Légendes vivantes

Leonard Cohen à Fourvière, Patti Smith à Musilac, Herbie Hancock à Jazz à Vienne : 2008 confirme que les festivals d'été sont une bonne occasion pour vérifier la santé des vétérans du rock ! Christophe Chabert


Il y a eu la mode, pas tout à fait passée, des reformations de groupes cultes (de l'opportunisme des Pixies à l'incongruité de Led Zeppelin, en passant par l'émouvante renaissance du Wedding Present) ; mais depuis quelques étés, c'est bel et bien le retour des vétérans qui fait figure de tendance de fond. 2008 sera à ce niveau-là un cru exceptionnel puisque Leonard Cohen a décidé de reprendre la route pour une ultime tournée, brisant ainsi un silence live long d'une décennie et demi. À 72 ans, le folk singer canadien n'a plus grand chose à prouver sinon qu'il peut encore aujourd'hui enchanter les foules avec sa voix grave et ses chansons limpides. Ce come-back est d'autant plus émouvant que Cohen n'a rien à vendre : ni nouvel album, ni best of marketé par des costards-cravates avides. Même ses disques anciens (et Dieu sait qu'ils sont beaux !) ne valent plus rien sur le marché (on peut se payer sa discographie complète pour moins de 50 euros !), mais il suffit de voir à quelle vitesse les places pour le concert de Fourvière se sont écoulées pour saisir l'ampleur de l'événement : voir Cohen une dernière fois sur scène, - même si, pour beaucoup, ce sera une première fois…Back to the future
Patti Smith avait elle aussi repris du service l'an dernier à Fourvière, après la sortie d'un album de reprises très réussi, sans doute son meilleur depuis sa glorieuse série des années 70. Le concert avait enthousiasmé le public, et un an plus tard, la revoilà à l'affiche d'un grand festival d'été, Musilac à Aix-les-Bains. On espère juste que l'art délicat de cette grande prêtresse du rock américain, dont la trajectoire croise tous les géants, de Dylan à Springsteen, ne sera pas trop écrasé par quelque mastodonte fluorescent comme Mika…

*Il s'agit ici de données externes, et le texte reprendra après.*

(* ===== verification/Pipeline.v ===== *)
(** * The collection pipeline: src/src/node_pipeline.rs

    From an activity sample to a signed observation, from observations to a sealed
    batch, and the records the chain hashes. Borsh and serde_json encodings are the
    operations of [PipelineEncoding]; [EncodingTotal] states that writing to a
    [Vec] does not fail. Hashing and Merkle trees are in Crypto. *)
From S2P Require Import Prelude Primitives Params Records Crypto.
Local Open Scope pole_scope.

Record ActivitySample := {
  as_app_id : AppId;
  as_observed_players : Z;
  as_observed_at_millis : UnixMillis;
  as_source_kind : ActivitySourceKind;
  as_source_confidence_ppm : Z;
  raw_body : string;
}.

Record AssembledBatch := {
  ab_batch_commit : BatchCommit;
  ab_payload_hash : Hash32;
  ab_payload_cid : ContentId;
  payload_bytes : bytes;
  ab_observations : list ObservationRecord;
}.

Inductive NodePipelineError :=
| EmptySignature
| EmptyRawBody
| PipelineEmptyBatch
| MismatchedEpoch (expected actual : EpochId)
| MismatchedCollector (expected actual : NodeId).

Record BatchBuilder := {
  bb_epoch_id : EpochId;
  bb_collector_id : NodeId;
  bb_observations : list ObservationRecord;
}.

Inductive SignatureStatus := SigEmpty | SigDevPlaceholder | SigValid | SigInvalid | SigUnverifiable.

Record ChainRewardRecordJson := {
  cr_epoch_id : EpochId;
  cr_recipient : string;
  cr_player_reward : Amount;
  cr_collect_reward : Amount;
  cr_store_reward : Amount;
  cr_verify_reward : Amount;
  cr_propose_reward : Amount;
  cr_slash_debit : Amount;
  cr_net_reward : Amount;
}.

Record ChainAggregateRecordJson := {
  ca_epoch_id : EpochId;
  ca_app_id : AppId;
  ca_total_weight_units : Z;
  ca_player_count : Z;
}.

Class PipelineEncoding := {
  (** [borsh::to_vec]; [None] is [Err], which the callers [expect] away. *)
  borsh_observation : ObservationRecord → option bytes;
  borsh_observations : list ObservationRecord → option bytes;
  (** The error as its message. *)
  borsh_batch_commit : BatchCommit → outcome string bytes;
  (** [serde_json::to_vec] *)
  json_reward : ChainRewardRecordJson → outcome string bytes;
  json_aggregate : ChainAggregateRecordJson → outcome string bytes;
}.

(** Borsh serialization into a vector succeeds on these types. *)
Class EncodingTotal `{PipelineEncoding} : Prop := {
  borsh_observation_total : ∀ o, is_Some (borsh_observation o);
  borsh_observations_total : ∀ os, is_Some (borsh_observations os);
}.

Definition ActivitySample_new (app_id : AppId) (observed_players : Z) (observed_at_millis : UnixMillis)
    (body : string) (source_kind : ActivitySourceKind) (source_confidence_ppm : Z)
    : ActivitySample := {|
  as_app_id := app_id; as_observed_players := observed_players;
  as_observed_at_millis := observed_at_millis; as_source_kind := source_kind;
  as_source_confidence_ppm := source_confidence_ppm; raw_body := body |}.

Definition steam_current_players (app_id : AppId) (observed_players : Z)
    (observed_at_millis : UnixMillis) (body : string) : ActivitySample :=
  ActivitySample_new app_id observed_players observed_at_millis body Steam 1000000.

Definition source_namespace (source_kind : ActivitySourceKind) : string :=
  match source_kind with
  | Steam => "steam-observation"
  | Epic => "epic-observation"
  | Ea => "ea-observation"
  | Gog => "gog-observation"
  | Community => "community-observation"
  end.

Definition with_collector_signature (o : ObservationRecord) (s : SignatureBytes)
    : ObservationRecord := {|
  obs_epoch_id := obs_epoch_id o; obs_slot_id := obs_slot_id o; obs_app_id := obs_app_id o;
  obs_source_kind := obs_source_kind o; obs_source_confidence_ppm := obs_source_confidence_ppm o;
  observed_players := observed_players o; observed_at_millis := observed_at_millis o;
  obs_collector_id := obs_collector_id o; raw_body_cid := raw_body_cid o;
  raw_body_hash := raw_body_hash o; collector_signature := s |}.

Definition BatchBuilder_new (epoch_id : EpochId) (collector_id : NodeId) : BatchBuilder :=
  {| bb_epoch_id := epoch_id; bb_collector_id := collector_id; bb_observations := [] |}.

(** [push] takes [&mut self]: the builder after the call is the result. *)
Definition push (b : BatchBuilder) (o : ObservationRecord) : outcome NodePipelineError BatchBuilder :=
  if negb (obs_epoch_id o =? bb_epoch_id b)
  then Err (MismatchedEpoch (bb_epoch_id b) (obs_epoch_id o)) else
  if negb (bool_decide (obs_collector_id o = bb_collector_id b))
  then Err (MismatchedCollector (bb_collector_id b) (obs_collector_id o)) else
  Ok {| bb_epoch_id := bb_epoch_id b; bb_collector_id := bb_collector_id b;
        bb_observations := bb_observations b ++ [o] |}.

Section Pipeline.
Context `{X : External} `{PE : PipelineEncoding}.

Definition into_observation (s : ActivitySample) (epoch_id : EpochId) (slot_id : SlotId)
    (collector_id : NodeId) (signature : SignatureBytes)
    : outcome NodePipelineError ObservationRecord :=
  if bool_decide (signature = []) then Err EmptySignature else
  if bool_decide (raw_body s = ""%string) then Err EmptyRawBody else
  let hash := stable_hash32 (string_bytes (raw_body s)) in
  Ok {| obs_epoch_id := epoch_id; obs_slot_id := slot_id; obs_app_id := as_app_id s;
        obs_source_kind := as_source_kind s;
        obs_source_confidence_ppm := as_source_confidence_ppm s;
        observed_players := as_observed_players s; observed_at_millis := as_observed_at_millis s;
        obs_collector_id := collector_id;
        raw_body_cid := cid_from_hash hash (source_namespace (as_source_kind s));
        raw_body_hash := hash; collector_signature := signature |}.

Definition observation_signing_payload (o : ObservationRecord) : option bytes :=
  borsh_observation (with_collector_signature o []).

(** [debug_assertions] is the compilation flag; the 32-byte placeholder is
    recognised only with it. *)
Definition verify_collector_signature (debug_assertions : bool) (o : ObservationRecord)
    (pubkey : option bytes) : option SignatureStatus :=
  if bool_decide (collector_signature o = []) then Some SigEmpty else
  if debug_assertions && bool_decide (length (collector_signature o) = 32%nat)
  then Some SigDevPlaceholder else
  match pubkey with
  | None => Some SigUnverifiable
  | Some pubkey =>
      if negb (bool_decide (stable_hash32 pubkey = obs_collector_id o)) then Some SigInvalid else
      payload ← observation_signing_payload o;
      Some (if verify_signature pubkey payload (collector_signature o)
            then SigValid else SigInvalid)
  end.

Definition observation_order (o : ObservationRecord) : Z * Z * Z :=
  (obs_slot_id o, obs_app_id o, observed_at_millis o).

Definition observation_leaf (o : ObservationRecord) : option Hash32 :=
  encoded ← borsh_observation o; Some (merkle_leaf_sha256 encoded).

Definition finalize (b : BatchBuilder) (submitted_at_height : Height)
    : outcome NodePipelineError AssembledBatch :=
  match bb_observations b with
  | [] => Err PipelineEmptyBatch
  | _ =>
      let observations := sort_by_key observation_order (bb_observations b) in
      let slot_start := default 0 (obs_slot_id <$> head observations) in
      let slot_end := default 0 (obs_slot_id <$> last observations) in
      do? payload_bytes <- or_panic (borsh_observations observations);
      let payload_hash := stable_hash32 payload_bytes in
      let payload_cid := cid_from_hash payload_hash "batch-payload" in
      do? leaf_hashes <- or_panic (mapM observation_leaf observations);
      let count := Z.of_nat (length observations) mod 2 ^ 32 in
      Ok {| ab_batch_commit := {|
              bc_epoch_id := bb_epoch_id b; bc_collector_id := bb_collector_id b;
              slot_start := slot_start; slot_end := slot_end;
              batch := {| root := merkle_root leaf_hashes; leaf_count := count |};
              bc_payload_cid := payload_cid; obs_count := count;
              submitted_at_height := submitted_at_height |};
            ab_payload_hash := payload_hash; ab_payload_cid := payload_cid;
            payload_bytes := payload_bytes; ab_observations := observations |}
  end.

Definition reward_record_to_chain_json (r : RewardRecord) (recipient : string)
    : outcome string bytes :=
  json_reward {|
    cr_epoch_id := rw_epoch_id r; cr_recipient := recipient; cr_player_reward := player_reward r;
    cr_collect_reward := collect_reward r; cr_store_reward := store_reward r;
    cr_verify_reward := verify_reward r; cr_propose_reward := propose_reward r;
    cr_slash_debit := slash_debit r; cr_net_reward := net_reward r |}.

Definition aggregate_record_to_chain_json (r : AggregateRecord) : outcome string bytes :=
  json_aggregate {|
    ca_epoch_id := agg_epoch_id r; ca_app_id := agg_app_id r;
    ca_total_weight_units := gvs_microunits r; ca_player_count := agg_median_players r |}.
End Pipeline.

(** * Theorems *)

(** Pushing observations one after the other, as a collector does. *)
Fixpoint push_all (b : BatchBuilder) (os : list ObservationRecord)
    : outcome NodePipelineError BatchBuilder :=
  match os with
  | [] => Ok b
  | o :: os => do? b <- push b o; push_all b os
  end.

Definition belongs_to (b : BatchBuilder) (o : ObservationRecord) : Prop :=
  obs_epoch_id o = bb_epoch_id b ∧ obs_collector_id o = bb_collector_id b.

Lemma push_own b o : belongs_to b o → push b o =
  Ok {| bb_epoch_id := bb_epoch_id b; bb_collector_id := bb_collector_id b;
        bb_observations := bb_observations b ++ [o] |}.
Proof.
  intros [He Hc]. unfold push. rewrite He, Z.eqb_refl. simpl. by rewrite bool_decide_true.
Qed.

Lemma push_all_own b os : (∀ o, o ∈ os → belongs_to b o) → push_all b os =
  Ok {| bb_epoch_id := bb_epoch_id b; bb_collector_id := bb_collector_id b;
        bb_observations := bb_observations b ++ os |}.
Proof.
  revert b. induction os as [|o os IH]; intros b Hos; simpl.
  - rewrite app_nil_r. by destruct b.
  - rewrite push_own by (apply Hos; set_solver). simpl. rewrite IH.
    + simpl. by rewrite <- (assoc_L (++)).
    + intros o' Ho'. apply (Hos o'). set_solver.
Qed.

(** The first and the last slot of a sorted batch enclose all its slots. *)
Lemma sorted_slots os :
  StronglySorted (λ a b, leb (observation_order a) (observation_order b) = true) os →
  ∀ o, o ∈ os → default 0 (obs_slot_id <$> head os) <= obs_slot_id o
                <= default 0 (obs_slot_id <$> last os).
Proof.
  assert (∀ a b, leb (observation_order a) (observation_order b) = true →
    obs_slot_id a <= obs_slot_id b) as Hle.
  { intros a b Hab. by do 2 apply leb_fst in Hab; apply Z_leb_le. }
  induction os as [|x os IH]; intros Hs o Ho; [set_solver|].
  apply StronglySorted_inv in Hs as [Hs Hx]. rewrite Forall_forall in Hx. simpl.
  assert (obs_slot_id x <= default 0 (obs_slot_id <$> last (x :: os))) as Hlast.
  { destruct os as [|y os]; [done|]. rewrite last_cons_cons.
    etrans; [apply (Hle x y), Hx; set_solver|]. apply (IH Hs y). set_solver. }
  apply elem_of_cons in Ho as [->|Ho]; [done|]. split; [by apply Hle, Hx|].
  destruct os as [|y os]; [set_solver|]. rewrite last_cons_cons. by apply (IH Hs o).
Qed.

Section Sealing.
Context `{X : External} `{PE : PipelineEncoding} `{T : !EncodingTotal}.

Lemma observation_leaf_total os : ∃ leaves, mapM observation_leaf os = Some leaves.
Proof.
  apply mapM_is_Some_2, Forall_forall. intros o _. unfold observation_leaf.
  simpl. destruct (borsh_observation_total o) as [e ->]. done.
Qed.

(** What [finalize] makes of a non-empty builder. *)
Record sealed (b : BatchBuilder) (h : Height) (s : AssembledBatch) : Prop := {
  sealed_observations : ab_observations s ≡ₚ bb_observations b;
  sealed_order : StronglySorted
    (λ x y, leb (observation_order x) (observation_order y) = true) (ab_observations s);
  sealed_slots : ∀ o, o ∈ bb_observations b →
    slot_start (ab_batch_commit s) <= obs_slot_id o <= slot_end (ab_batch_commit s);
  sealed_root : ∃ leaves, mapM observation_leaf (ab_observations s) = Some leaves ∧
    root (batch (ab_batch_commit s)) = merkle_root leaves;
  sealed_payload : borsh_observations (ab_observations s) = Some (payload_bytes s) ∧
    bc_payload_cid (ab_batch_commit s) = cid_from_hash (stable_hash32 (payload_bytes s)) "batch-payload";
  sealed_count : obs_count (ab_batch_commit s) = Z.of_nat (length (bb_observations b)) mod 2 ^ 32 ∧
    leaf_count (batch (ab_batch_commit s)) = obs_count (ab_batch_commit s);
  sealed_header : bc_epoch_id (ab_batch_commit s) = bb_epoch_id b ∧
    bc_collector_id (ab_batch_commit s) = bb_collector_id b ∧
    submitted_at_height (ab_batch_commit s) = h;
}.

Lemma finalize_seals b h :
  bb_observations b ≠ [] → ∃ s, finalize b h = Ok s ∧ sealed b h s.
Proof.
  intros Hne. unfold finalize.
  set (os := sort_by_key observation_order (bb_observations b)).
  assert (os ≡ₚ bb_observations b) as Hp by apply sort_by_key_perm.
  assert (StronglySorted (λ x y, leb (observation_order x) (observation_order y) = true) os)
    as Hs by apply sort_by_key_sorted.
  destruct (borsh_observations_total os) as [payload Hpay].
  destruct (observation_leaf_total os) as [leaves Hleaves].
  destruct (bb_observations b) as [|x xs] eqn:E; [done|].
  fold os. rewrite Hpay. simpl. rewrite Hleaves. simpl. eexists. split; [done|].
  split; rewrite ?E; simpl; try done.
  - intros o Ho. apply sorted_slots; [done|]. by rewrite Hp.
  - by exists leaves.
  - by rewrite Hp.
Qed.

(** A builder accepts exactly the observations of its epoch and collector, and
    sealing a non-empty one always succeeds: the batch holds the pushed observations
    in slot order, its slot range encloses them, its root is the Merkle root of their
    leaves and its content id the hash of the payload. *)
Theorem batch_sealed e c os h :
  os ≠ [] → (∀ o, o ∈ os → obs_epoch_id o = e ∧ obs_collector_id o = c) →
  ∃ b s, push_all (BatchBuilder_new e c) os = Ok b ∧ bb_observations b = os ∧
    finalize b h = Ok s ∧ sealed b h s ∧
    (∀ o, is_ok (push b o) = true ↔ obs_epoch_id o = e ∧ obs_collector_id o = c).
Proof.
  intros Hne Hos. rewrite push_all_own by done. simpl. eexists _.
  destruct (finalize_seals {| bb_epoch_id := e; bb_collector_id := c; bb_observations := os |} h)
    as (s & Hf & Hs); [done|].
  exists s. split_and!; [done..|]. intros o. unfold push. simpl.
  destruct (Z.eqb_spec (obs_epoch_id o) e); [|naive_solver]. simpl.
  case_bool_decide; naive_solver.
Qed.
End Sealing.

(** A toy encoding, on which the laws hold. *)
Definition demo_pipeline_encoding : PipelineEncoding := {|
  borsh_observation := λ o, Some [obs_slot_id o; obs_app_id o; observed_players o];
  borsh_observations := λ os, Some (obs_slot_id <$> os);
  borsh_batch_commit := λ b, Ok [bc_epoch_id b; obs_count b];
  json_reward := λ r, Ok [cr_epoch_id r; cr_net_reward r];
  json_aggregate := λ r, Ok [ca_epoch_id r; ca_app_id r; ca_player_count r];
|}.

Lemma demo_pipeline_total : @EncodingTotal demo_pipeline_encoding.
Proof. split; done. Qed.

Definition demo_observation (slot : SlotId) (players : Z) : ObservationRecord := {|
  obs_epoch_id := 4; obs_slot_id := slot; obs_app_id := 570; obs_source_kind := Steam;
  obs_source_confidence_ppm := 1000000; observed_players := players; observed_at_millis := 10;
  obs_collector_id := [7]; raw_body_cid := "cid"; raw_body_hash := []; collector_signature := [1] |}.

Lemma batch_sealed_witness :
  let os := [demo_observation 3 20; demo_observation 1 30; demo_observation 2 40] in
  ∃ b s, push_all (BatchBuilder_new 4 [7]) os = Ok b ∧ bb_observations b = os ∧
    @finalize demo_external demo_pipeline_encoding b 9 = Ok s ∧
    @sealed demo_external demo_pipeline_encoding b 9 s ∧
    (∀ o, is_ok (push b o) = true ↔ obs_epoch_id o = 4 ∧ obs_collector_id o = [7]).
Proof.
  apply (@batch_sealed demo_external demo_pipeline_encoding demo_pipeline_total); [done|].
  apply Forall_forall. repeat constructor.
Defined.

Mais le cas le plus excitant de cette saison estivale reste celui de Herbie Hancock à Jazz à Vienne. Alors, on peut mégoter sur le fait que la musique de Hancock, de ses débuts jazzy aux côtés de Miles Davis jusqu'à ses audacieux flirts avec le rap et l'électro, n'a rien à voir avec le rock à guitares. Claviériste surdoué, Hancock a en commun avec les grands rockers une manière particulièrement têtue de remettre l'ouvrage sur le métier, de fouiner dans des courants novateurs pour en donner une lecture oscillant entre expérimentations et quête du tube. Cela donne par exemple l'incontournable Rockit, qui a servi de détonateur à la démocratisation du mouvement breakdance. Mais dans les années 80, c'est sa rencontre avec l'extraordinaire Bill Laswell qui va fournir la part la plus inattendue de sa carrière. Une collaboration au long cours qui débouche sur un album majeur en 2001, Future2Future, où hip-hop, jazz et électronique créent un son effectivement futuriste et inclassable. Depuis, Hancock a oscillé entre reprises douteuses et hommages respectueux à ses maîtres. Sa venue à Vienne est néanmoins un bel événement au sein d'une programmation qui fait figure de wall of fame du jazz.